Abstract
Rationale:
Anti-N-methyl-d-aspartate receptor (NMDAR) encephalitis is the most frequent autoimmune encephalitis in children, and its presentation is various. The disease can be triggered by various infections.
Patient concerns:
Case 1 was a 7-year-old female with the presentation of seizure, repeated fever, language disorder, and decreased muscle strength of the right limbs; Case 2 was a 7-year-old male with the manifestation of repeated emesis, headache, involuntary movement, altered personality, seizures, and cognitive impairment; Case 3 was a 2-year-old female with repeated fever, emesis, seizures, coma, and decreased muscle strength of limbs. Anti-NMDAR antibody was identified in cerebrospinal fluid (CSF) in the 3 cases, confirming the diagnosis of anti-NMDAR encephalitis. Pathogenic examinations revealed positive serum Epstein–Barr virus (EBV)-nuclear antigen and EBV-capsid antigen (CA)-IgG antibodies in the 3 cases, as well as positive EBV-early antigen (EA)-IgG antibody in CSF. Case 1 also had positive EBV-CA-IgA antibody; Case 3 also had positive EBV-CA-IgA and EBV-CA-IgG antibodies.
Diagnoses:
Anti-NMDAR antibody and EBV-EA-IgG antibody in CSF were tested positive in the 3 cases. Thus, they were diagnosed as anti-NMDAR encephalitis associated with reactivated EBV infection.
Interventions:
All of the 3 cases received immunoglobulin, corticosteroid, and ganciclovir treatment. Cases 2 and 3 also received antiepileptic drugs due to repeated seizures. In addition, Case 3 also received assistant respiration, plasma exchange, and rituximab.
Outcomes:
The 3 cases were substantially recovered after treatment. Repeat CSF analysis showed decreased titer of the anti-NMDAR antibody.
Lessons:
Reactivated EBV infection may trigger anti-NMDAR encephalitis in children, which has not been reported previously. Related possible virology tests should be completed while diagnosing the disease.

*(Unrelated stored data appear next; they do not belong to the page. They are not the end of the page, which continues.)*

(* ===== verification/Flashdev.v ===== *)
(** * Flashdev: the interface of the flash devices

    [src/pmon/p5064/flashdev.h]: a client opens a flash device at a physical
    address and reaches it through the vector of functions behind its cookie.
    [FlashDev] is that vector; [FlashDevOk] is what a device promises to its
    clients: reads give the bytes that were programmed, a write that only clears
    bits of one sector succeeds and stores its bytes in the order given, an erase
    sets one sector to ones. A device remembers which contents it has held
    ([past]), so that a client can say what a power failure at any moment
    leaves. *)

From S2P Require Import Prelude Comp.

(** [src/pmon/p5064/flashdev.h:39-49] *)
Record flashinfo : Type := {
  fi_name : string;
  fi_base : Z;
  fi_size : Z;
  fi_mapbase : Z;
  fi_unit : Z;
  fi_maxssize : Z;
  fi_soffs : Z;
  fi_ssize : Z;
  fi_sprot : Z
}.

(** [src/pmon/p5064/flashdev.h:84] *)
Definition FLASHDEV_OK : Z := 0.
(** [src/pmon/p5064/flashdev.h:85] *)
Definition FLASHDEV_FAIL : Z := -1.
(** [src/pmon/p5064/flashdev.h:86] *)
Definition FLASHDEV_PROTECTED : Z := -2.
(** [src/pmon/p5064/flashdev.h:87] *)
Definition FLASHDEV_PARTIAL : Z := -3.
(** [src/pmon/p5064/flashdev.h:88] *)
Definition FLASHDEV_NOMEM : Z := -4.
(** [src/pmon/p5064/flashdev.h:89] *)
Definition FLASHDEV_FATAL : Z := -5.

(** [src/pmon/p5064/flashdev.h:92] *)
Definition FLASHDEV_PROG_REBOOT : Z := 0x01.
(** [src/pmon/p5064/flashdev.h:94] *)
Definition FLASHDEV_PROG_MERGE : Z := 0x04.
(** [src/pmon/p5064/flashdev.h:95] *)
Definition FLASHDEV_PROG_CODE_EB : Z := 0x08.
(** [src/pmon/p5064/flashdev.h:96] *)
Definition FLASHDEV_PROG_CODE_EL : Z := 0x00.
(** [src/pmon/p5064/flashdev.h:102] *)
Definition FLASHDEV_PROG_STREAM : Z := 0x10.
(** [src/pmon/p5064/flashdev.h:105] *)
Definition FLASHDEV_READ_CODE_EB : Z := 0x08.
(** [src/pmon/p5064/flashdev.h:107] *)
Definition FLASHDEV_READ_STREAM : Z := 0x10.

(** The vector of functions. The buffer of a write is the list of its bytes,
    [None] for the null pointer that asks for a flush; that of a read holds
    what it held before where the device does not fill it.
    [src/pmon/p5064/flashdev.h:55-78] *)
Class FlashDev (D C : Type) : Type := {
  flash_open : Z -> M D (option C);
  flash_info : C -> Z -> M D (Z * flashinfo);
  flash_erasesector : C -> Z -> M D Z;
  flash_programbytes : C -> Z -> option (list Z) -> Z -> M D Z;
  flash_readbytes : C -> Z -> list Z -> Z -> M D (Z * list Z)
}.

(** ** Contents *)

(** [n] bytes from [o]. *)
Definition slice (m : mem) (o : Z) (n : nat) : list Z := m <$> seqZ o (Z.of_nat n).

(** The contents after [bs] has been stored from [o] on. *)
Fixpoint burn (m : mem) (o : Z) (bs : list Z) : mem :=
  match bs with
  | [] => m
  | b :: bs' => burn (upd m o b) (o + 1) bs'
  end.

(** The contents after the erasure of [n] bytes from [o]. *)
Definition wipe (m : mem) (o n : Z) : mem :=
  fun a => if (o <=? a) && (a <? o + n) then 0xff else m a.

Definition byte_ok (b : Z) : Prop := 0 <= b < 256.

(** A byte that can be programmed over another: it only clears bits. *)
Definition clears (old new : Z) : Prop := Z.land new old = new.

#[export] Instance clears_dec : RelDecision clears.
Proof. intros x y. unfold clears. apply _. Defined.

(** ** What a device promises *)

(** A device that the monitor opens at [FLASH_BASE]. *)
(** [src/pmon/p5064/sbd.h:57] *)
Definition FLASH_BASE : Z := 0x1fe00000.

Class FlashDevOk (D C : Type) `{FD : FlashDev D C} : Type := {
  dev_ok : C -> D -> Prop;
  (** The bytes by their offsets, and those the device has held. *)
  contents : C -> D -> mem;
  past : C -> D -> list mem;
  fl_size : C -> Z;
  (** The base and the size of the sector of an offset, unless it is protected. *)
  geometry : C -> Z -> option (Z * Z);
  (** The device of the environment; the device after power-on. *)
  flash0 : C;
  powered : D -> Prop;
  power_cycle : D -> D;
  (** Contents with which the device is recognised; its last sector does not
      matter. *)
  openable : mem -> Prop;
  openable_home m m' so sn : geometry flash0 (fl_size flash0 - 512) = Some (so, sn) -> openable m ->
    (forall a, ~ (so <= a < so + sn) -> m' a = m a) -> openable m';
  fl_size_ok c : 512 <= fl_size c < 2 ^ 31;
  geometry_ok c o so sn : geometry c o = Some (so, sn) -> 0 <= so <= o /\ o < so + sn /\ so + sn <= fl_size c;
  geometry_same c o so sn a : geometry c o = Some (so, sn) -> so <= a < so + sn -> geometry c a = Some (so, sn);
  contents_ok c d a : dev_ok c d -> byte_ok (contents c d a);
  (** An operation leaves the contents [m], and those in between satisfy [P]. *)
  evolves (c : C) (d : D) (P : mem -> Prop) (m : mem) (d' : D) : Prop :=
    dev_ok c d' /\ contents c d' =m= m /\ forall x, x ∈ past c d' -> x ∈ past c d \/ P x;
  power_cycle_ok d : dev_ok flash0 d -> openable (contents flash0 d) ->
    powered (power_cycle d) /\ contents flash0 (power_cycle d) =m= contents flash0 d;
  powered_ok d : powered d -> openable (contents flash0 d);
  open_ok d : powered d ->
    wp no_fault (flash_open FLASH_BASE) (fun oc d' => oc = Some flash0 /\
      evolves flash0 d (fun x => x =m= contents flash0 d) (contents flash0 d) d') d;
  info_ok c o d : dev_ok c d -> 0 <= o < fl_size c ->
    wp no_fault (flash_info c o) (fun '(r, i) d' =>
      evolves c d (fun x => x =m= contents c d) (contents c d) d' /\ r = FLASHDEV_OK /\
      fi_size i = fl_size c /\
      match geometry c o with
      | Some (so, sn) => fi_sprot i = 0 /\ fi_soffs i = so /\ fi_ssize i = sn
      | None => fi_sprot i <> 0
      end) d;
  read_ok c o buf d : dev_ok c d -> 0 <= o -> o + Z.of_nat (length buf) <= fl_size c ->
    wp no_fault (flash_readbytes c o buf FLASHDEV_READ_STREAM) (fun '(r, l) d' =>
      d' = d /\ r = FLASHDEV_OK /\ l = slice (contents c d) o (length buf)) d;
  program_ok c so sn o bs d : dev_ok c d -> bs <> [] ->
    (forall a, o <= a < o + Z.of_nat (length bs) -> geometry c a = Some (so, sn)) -> Forall byte_ok bs ->
    Forall2 clears (slice (contents c d) o (length bs)) bs ->
    wp no_fault (flash_programbytes c o (Some bs) FLASHDEV_PROG_STREAM) (fun r d' =>
      r = FLASHDEV_OK /\
      evolves c d (fun x => exists n, (n <= length bs)%nat /\ x =m= burn (contents c d) o (take n bs))
        (burn (contents c d) o bs) d') d;
  (** A null pointer or no bytes: nothing happens. *)
  flush_ok c o mem flags d : dev_ok c d -> default [] mem = [] -> 0 <= o <= fl_size c ->
    wp no_fault (flash_programbytes c o mem flags) (fun r d' => r = FLASHDEV_OK /\ d' = d) d;
  erase_ok c so sn o d : dev_ok c d -> geometry c o = Some (so, sn) ->
    wp no_fault (flash_erasesector c o) (fun r d' =>
      r = FLASHDEV_OK /\
      evolves c d (fun x => x =m= contents c d \/ x =m= wipe (contents c d) so sn)
        (wipe (contents c d) so sn) d') d
}.

(** ** Lemmas on contents *)

Lemma length_pos {A} (l : list A) : l <> [] -> (0 < length l)%nat.
Proof. destruct l; [done|cbn; lia]. Qed.

Lemma slice_length m o n : length (slice m o n) = n.
Proof. unfold slice. rewrite length_fmap, length_seqZ. lia. Qed.

Lemma slice_lookup m o n i : (i < n)%nat -> slice m o n !! i = Some (m (o + Z.of_nat i)).
Proof.
  intros Hi. unfold slice. rewrite list_lookup_fmap, lookup_seqZ_lt by lia. done.
Qed.

#[export] Instance slice_proper : Proper (mem_eq ==> eq ==> eq ==> eq) slice.
Proof. intros m m' Hm o ? <- n ? <-. unfold slice. apply list_fmap_ext. intros. apply Hm. Qed.

Lemma slice_eq m m' o n : m =m= m' -> slice m o n = slice m' o n.
Proof. intros H. by apply slice_proper. Qed.

Lemma slice_app m o n k : slice m o (n + k) = slice m o n ++ slice m (o + Z.of_nat n) k.
Proof. unfold slice. rewrite Nat2Z.inj_add, seqZ_app, fmap_app by lia. done. Qed.

Lemma slice_cons m o n : slice m o (S n) = m o :: slice m (o + 1) n.
Proof. change (S n) with (1 + n)%nat. by rewrite slice_app. Qed.

#[export] Instance burn_proper : Proper (mem_eq ==> eq ==> eq ==> mem_eq) burn.
Proof.
  intros m m' Hm o ? <- bs ? <-. revert m m' o Hm. induction bs as [|b bs IH]; intros m m' o Hm; [done|].
  cbn. apply IH. by rewrite Hm.
Qed.

Lemma burn_spec bs m o a :
  burn m o bs a = if (o <=? a) && (a <? o + Z.of_nat (length bs)) then default 0 (bs !! Z.to_nat (a - o)) else m a.
Proof.
  revert m o. induction bs as [|b bs IH]; intros m o.
  - cbn [burn length]. by repeat (case_bool; try lia).
  - cbn [burn length]. rewrite IH. unfold upd. repeat case_bool; try lia; try done; cbn.
    all: try (replace (Z.to_nat (a - o)) with (S (Z.to_nat (a - (o + 1)))) by lia; done).
    by replace (a - o) with 0 by lia.
Qed.

Lemma burn_app m o bs cs : burn m o (bs ++ cs) = burn (burn m o bs) (o + Z.of_nat (length bs)) cs.
Proof.
  revert m o. induction bs as [|b bs IH]; intros m o; cbn [burn app length].
  - f_equal. lia.
  - rewrite IH. f_equal. lia.
Qed.

(** Storing bytes inside a stretch replaces them in its list. *)
Lemma slice_burn m o n k bs : (k + length bs <= n)%nat ->
  slice (burn m (o + Z.of_nat k) bs) o n = take k (slice m o n) ++ bs ++ drop (k + length bs) (slice m o n).
Proof.
  intros Hk. apply list_eq. intros i. destruct (Nat.lt_ge_cases i n) as [Hi|Hi].
  2:{ rewrite !lookup_ge_None_2; [done| |]; rewrite ?length_app, ?length_take, ?length_drop, !slice_length; lia. }
  rewrite slice_lookup, burn_spec by lia. destruct (Nat.lt_ge_cases i k).
  - rewrite lookup_app_l by (rewrite length_take, slice_length; lia). rewrite lookup_take_lt, slice_lookup by lia.
    by repeat (case_bool; try lia).
  - rewrite lookup_app_r by (rewrite length_take, slice_length; lia). rewrite length_take, slice_length, Nat.min_l by lia.
    destruct (Nat.lt_ge_cases i (k + length bs)).
    + rewrite lookup_app_l by lia. do 2 (case_bool; try lia). cbn.
      replace (Z.to_nat _) with (i - k)%nat by lia.
      by destruct (lookup_lt_is_Some_2 bs (i - k)%nat) as [b ->]; [lia|].
    + rewrite lookup_app_r by lia. rewrite lookup_drop, slice_lookup by lia.
      do 2 (case_bool; try lia). cbn. do 2 f_equal. lia.
Qed.

Lemma slice_wipe m so sn o n : so <= o -> o + Z.of_nat n <= so + sn -> slice (wipe m so sn) o n = replicate n 0xff.
Proof.
  intros H1 H2. apply list_eq. intros i. destruct (Nat.lt_ge_cases i n) as [Hi|Hi].
  - rewrite slice_lookup, lookup_replicate_2 by lia. unfold wipe. by repeat (case_bool; try lia).
  - rewrite !lookup_ge_None_2; [done| |]; rewrite ?length_replicate, ?slice_length; lia.
Qed.

(** Ones can be programmed over. *)
Lemma clears_ff b : byte_ok b -> clears 0xff b.
Proof.
  intros Hb. unfold clears. change 0xff with (Z.ones 8). rewrite Z.land_ones by lia.
  apply Z.mod_small. unfold byte_ok in Hb. lia.
Qed.

Lemma clears_zero b : clears b 0.
Proof. done. Qed.

(** The test of the drivers. *)
Lemma clears_test old new : clears old new <-> Z.land new (Z.lnot old) = 0.
Proof.
  unfold clears. rewrite <- Z.ldiff_land. split; intros H.
  - rewrite <- H. apply Z.bits_inj'. intros i Hi. rewrite Z.ldiff_spec, Z.land_spec, Z.bits_0.
    by destruct (Z.testbit new i), (Z.testbit old i).
  - pose proof (Z.lor_ldiff_and new old) as E. by rewrite H, Z.lor_0_l in E.
Qed.

(** A stretch that is stored as a whole, with some bytes of it replaced. *)
Lemma burn_sector m so n k bs a : (k + length bs <= n)%nat ->
  burn (wipe m so (Z.of_nat n)) so (take k (slice m so n) ++ bs ++ drop (k + length bs) (slice m so n)) a =
  burn m (so + Z.of_nat k) bs a.
Proof.
  intros Hk. rewrite <- slice_burn by done. set (m' := burn m (so + Z.of_nat k) bs).
  rewrite burn_spec, slice_length. destruct (Z.leb_spec so a), (Z.ltb_spec a (so + Z.of_nat n)); cbn [andb].
  - rewrite slice_lookup by lia. cbn. f_equal. lia.
  - unfold wipe. rewrite (proj2 (Z.ltb_ge _ _)) by lia. rewrite andb_false_r. unfold m'. rewrite burn_spec.
    by rewrite (proj2 (Z.ltb_ge _ _)), andb_false_r by lia.
  - unfold wipe, m'. rewrite burn_spec. by rewrite !(proj2 (Z.leb_gt _ _)) by lia.
  - unfold wipe, m'. rewrite burn_spec. by rewrite !(proj2 (Z.leb_gt _ _)) by lia.
Qed.

Lemma burn_outside m o bs a : ~ (o <= a < o + Z.of_nat (length bs)) -> burn m o bs a = m a.
Proof. intros H. rewrite burn_spec. by repeat (case_bool; try lia). Qed.

Lemma clears_ones bs : Forall byte_ok bs -> Forall2 clears (replicate (length bs) 0xff) bs.
Proof. intros H. induction H; cbn; constructor; [by apply clears_ff|done]. Qed.

Lemma slice_bytes V o n : (forall a, byte_ok (V a)) -> Forall byte_ok (slice V o n).
Proof. intros H. apply Forall_fmap, List.Forall_forall. intros a _. apply H. Qed.

Lemma merged_bytes V o n k j bs : (forall a, byte_ok (V a)) -> Forall byte_ok bs ->
  Forall byte_ok (take k (slice V o n) ++ bs ++ drop j (slice V o n)).
Proof.
  intros HV Hb. pose proof (slice_bytes V o n HV). apply Forall_app. split; [by apply Forall_take|].
  apply Forall_app. split; [done|by apply Forall_drop].
Qed.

Keywords: anti-N-methyl-d-aspartate receptor encephalitis, children, Epstein–Barr virus-early antigen-IgG, reactivated Epstein–Barr virus infection
1. Introduction
Anti-N-methyl-d-aspartate receptor (NMDAR) encephalitis was 1st described in 2007, which is mediated by antibody recognizing the NR1 subunit of NMDAR. A prospective study showed that anti-NMDAR encephalitis accounted for approximately 4% of all causes of encephalitis.[1] This disease has various clinical symptoms, mainly including movement disorders, seizures, altered consciousness, cognitive impairment, and psychiatric symptoms.[2] Although approximately 75% to 85% of the patients can recover, the others may remain severely disabled or died.[1,2]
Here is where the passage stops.